[Excerpted records — start]

(* ===== verification/LogInv.v ===== *)
(** * Correctness of the cluster log (log.c)

    [log_wf] says what every log of a cluster satisfies: addresses, ids and
    versions are unique within a configuration, the two configurations of an
    unstable log name a machine consistently, and [distinct_machines_n] counts
    the machines.  The theorems show when each kind of change is accepted, that
    an accepted change is well-formed, and which machines get a new version. *)

From S2P Require Import Prelude Machine Log.

(** ** Well-formed logs *)

(** The machines of one configuration, below the next free id and version. *)
Record config (nid nver : Z) (ms : list machine) : Prop := {
  cf_addr : NoDup (addr <$> ms);
  cf_id : NoDup (machine_id <$> ms);
  cf_version : NoDup (version <$> ms);
  cf_range : Forall (fun m => 0 <= machine_id m < nid /\ 0 <= version m < nver) ms
}.

(** Two configurations that name the same machine with the same id. *)
Definition same_names (olds news : list machine) : Prop :=
  forall a b, a ∈ olds -> b ∈ news -> machine_id a = machine_id b <-> addr a = addr b.

Definition ids (ms : list machine) : gset Z := list_to_set (machine_id <$> ms).

Record log_wf (l : log) : Prop := {
  wf_old_n : Z.of_nat (length (old_machines l)) = old_n l;
  wf_new_n : Z.of_nat (length (new_machines l)) = new_n l;
  wf_old : config (next_machine_id l) (next_machine_version l) (old_machines l);
  wf_new : config (next_machine_id l) (next_machine_version l) (new_machines l);
  wf_names : same_names (old_machines l) (new_machines l);
  wf_distinct : distinct_machines_n l = Z.of_nat (size (ids (machines l)))
}.
(** What [members_init] must produce for configurations with ids [olds], [news]. *)
Record members_ok (olds news : list Z) (leader : Z) (ms : list member) : Prop := {
  mo_ids : forall i, i ∈ m_id <$> ms <-> (i ∈ olds \/ i ∈ news) /\ i <> leader;
  mo_nodup : NoDup (m_id <$> ms);
  mo_kind : Forall (fun x => m_type x = kind olds news (m_id x)) ms
}.

Lemma members_ok_perm olds news leader ms ms' :
  ms ≡ₚ ms' -> members_ok olds news leader ms -> members_ok olds news leader ms'.
Proof.
  intros Hp [H1 H2 H3]. split.
  - intros i. by rewrite <-Hp.
  - by rewrite <-Hp.
  - by rewrite <-Hp.
Qed.

Lemma elem_of_others leader l i : i ∈ others leader l <-> i ∈ l /\ i <> leader.
Proof. unfold others. rewrite list_elem_of_filter. tauto. Qed.

Lemma others_NoDup leader l : NoDup l -> NoDup (others leader l).
Proof. apply NoDup_filter. Qed.

Lemma others_app leader l1 l2 : others leader (l1 ++ l2) = others leader l1 ++ others leader l2.
Proof. apply filter_app. Qed.
Definition server_increase_term (term : Z) : M unit :=
  s ← get_srv;
  assert (s_term s < term);;
  mod_srv (fun s => set_s_term s term);;
  if is_follower s then reset_follower else convert_to_follower.

(** The zeroed log of a machine that is in no cluster. *)
Definition zero_log : log :=
  {| refcount := 0; index := 0; term := 0; log_version := 0; next_machine_version := 0;
     next_machine_id := 0; type := 0; old_n := 0; new_n := 0; distinct_machines_n := 0;
     machines := [] |}.

(** [must]: the process aborts unless the call succeeded. *)
Definition must_succeed : M unit := a ← pop; match a with No_error => skip | _ => exit end.

(** The epoll instance, the timer and its registration. *)
Definition must_server_init : M unit :=
  must_succeed;;
  mod_srv (fun s => set_s_term s 0);;
  must_succeed;;
  must_succeed;;
  mod_srv (fun s => set_role s (FOLLOWER 0 0));;
  reset_follower;;
  h ← log_alloc (fun malloc => Some (log_malloc malloc 0));
  match h with
  | None => exit
  | Some h =>
      put_log h zero_log;;
      server_borrow_log h;;
      lift (fun r => Some (set_authority r []));;
      mod_srv (fun s => set_s_cluster s [] 0)
  end.

Definition leader_change_available : M bool :=
  s ← get_srv; c ← my_cluster; l ← my_log;
  new ← log_alloc (fun malloc => log_malloc_change_available malloc c l (s_term s));
  match new with
  | Some new =>
      server_replace_log new;;
      mod_srv (fun s => set_replicate_entry s true);;
      mret true
  | None => mret false
  end.

Definition leader_replace_log (new : Z) : M bool :=
  s ← get_srv;
  assert (is_leader s = true);;
  l ← get_log new;
  cl ← cluster_alloc l (s_id s);
  if bool_decide (cl <> 0) then
    server_replace_log new;;
    server_replace_cluster cl;;
    mod_srv (fun s => set_entry_commited s true);;
    mod_srv (fun s => set_replicate_entry s true);;
    mret true
  else mret false.

Definition set_index_term (l : log) (i t : Z) : log :=
  {| refcount := refcount l; index := i; term := t; log_version := log_version l;
     next_machine_version := next_machine_version l; next_machine_id := next_machine_id l;
     type := type l; old_n := old_n l; new_n := new_n l;
     distinct_machines_n := distinct_machines_n l; machines := machines l |}.

Definition convert_to_leader : M unit :=
  s ← get_srv;
  assert (is_candidate s = true);;
  mod_srv (fun s => set_role s (LEADER 0));;
  l ← my_log;
  leader ← (if bool_decide (Z.land (type l) LOG_TYPE_UNSTABLE_MASK <> 0) then
              put_log (s_log s) (set_index_term l (u64 (index l + 1)) (s_term s));;
              mret (log_machines_find_new l (s_id s))
            else mret (log_machines_find_old l (s_id s)));
  mod_srv (fun s => set_entry_commited s true);;
  mod_srv (fun s => set_replicate_entry s true);;
  mod_srv (fun s => set_leader_available s
    (match leader with Some m => machine_available m | None => true end)).

Definition win_election : M unit := convert_to_leader.

(** ** Voting *)

Definition set_conn_io (h st size : Z) : M unit := lift (fun r => raft_conn_set_io r h st size).

(** [conn->state = state] *)
Definition set_conn_state (h st : Z) : M unit :=
  lift (fun r => c ← conns r !! h; Some (set_conns r (<[h := with_state c st]> (conns r)))).

Definition change_to_in_cmd (h : Z) : M unit :=
  set_conn_io h RAFT_CONN_STATE_IN_CMD RAFT_CONN_BUFFER_SIZE.

Definition state_vote_out (h : Z) : M unit :=
  ok ← full_write_buffer h true 16;
  if ok : bool then change_to_in_cmd h else skip.

Definition change_to_vote_out (h : Z) (grant : bool) : M unit :=
  s ← get_srv;
  mod_buf h (put_request_vote_res {| rvr_term := s_term s; rvr_granted := grant |});;
  set_conn_io h RAFT_CONN_STATE_VOTE_OUT 16;;
  state_vote_out h.

(** [true] when a request to vote is refused whatever it says. *)
Definition hears_leader (s : server) : bool :=
  match s_role s with
  | LEADER _ => true
  | FOLLOWER _ leader => negb (leader =? 0)
  | CANDIDATE _ _ => false
  end.

Definition state_vote_in (h : Z) : M unit :=
  s ← get_srv;
  if hears_leader s then change_to_vote_out h false
  else
    b ← get_buf h;
    let req := get_request_vote_req b in
    (if s_term s <? rv_term req then server_increase_term (rv_term req) else skip);;
    s ← get_srv; l ← my_log;
    match s_role s with
    | FOLLOWER voted_for leader =>
        if (s_term s <=? rv_term req) &&
           ((voted_for =? 0) || (voted_for =? rv_candidate_id req)) &&
           log_at_least_up_to_date l (rv_log_index req) (rv_log_term req)
        then
          assert (leader = 0);;
          reset_timer;;
          mod_srv (fun s => set_role s (FOLLOWER (rv_candidate_id req) leader));;
          change_to_vote_out h true
        else change_to_vote_out h false
    | _ => change_to_vote_out h false
    end.

Definition change_to_ready (h : Z) : M unit :=
  lift (fun r => raft_conn_change_to_ready_for_use r h).

Definition state_request_vote_in (h : Z) : M unit :=
  ok ← full_read_to_buffer h false 16;
  if ok : bool then
    b ← get_buf h;
    let res := get_request_vote_res b in
    change_to_ready h;;
    s ← get_srv;
    if s_term s <? rvr_term res then server_increase_term (rvr_term res)
    else
      match s_role s with
      | CANDIDATE old new =>
          if (s_term s =? rvr_term res) && rvr_granted res then
            p ← member_of h; m ← get_member p;
            let old := old - MEMBER_IN_OLD (m_type m) in
            let new := new - MEMBER_IN_NEW (m_type m) in
            mod_srv (fun s => set_role s (CANDIDATE old new));;
            if (old <=? 0) && (new <=? 0) then win_election else skip
          else skip
      | _ => skip
      end
  else skip.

[Excerpted records — finish]

* _Work required_: Output exactly the lines of the material above from the one containing "cl ← cluster_alloc l (s_id s);" up to and including the one containing "(match leader with".

* _Result of the exercise_:
  cl ← cluster_alloc l (s_id s);
  if bool_decide (cl <> 0) then
    server_replace_log new;;
    server_replace_cluster cl;;
    mod_srv (fun s => set_entry_commited s true);;
    mod_srv (fun s => set_replicate_entry s true);;
    mret true
  else mret false.

Definition set_index_term (l : log) (i t : Z) : log :=
  {| refcount := refcount l; index := i; term := t; log_version := log_version l;
     next_machine_version := next_machine_version l; next_machine_id := next_machine_id l;
     type := type l; old_n := old_n l; new_n := new_n l;
     distinct_machines_n := distinct_machines_n l; machines := machines l |}.

Definition convert_to_leader : M unit :=
  s ← get_srv;
  assert (is_candidate s = true);;
  mod_srv (fun s => set_role s (LEADER 0));;
  l ← my_log;
  leader ← (if bool_decide (Z.land (type l) LOG_TYPE_UNSTABLE_MASK <> 0) then
              put_log (s_log s) (set_index_term l (u64 (index l + 1)) (s_term s));;
              mret (log_machines_find_new l (s_id s))
            else mret (log_machines_find_old l (s_id s)));
  mod_srv (fun s => set_entry_commited s true);;
  mod_srv (fun s => set_replicate_entry s true);;
  mod_srv (fun s => set_leader_available s
    (match leader with Some m => machine_available m | None => true end)).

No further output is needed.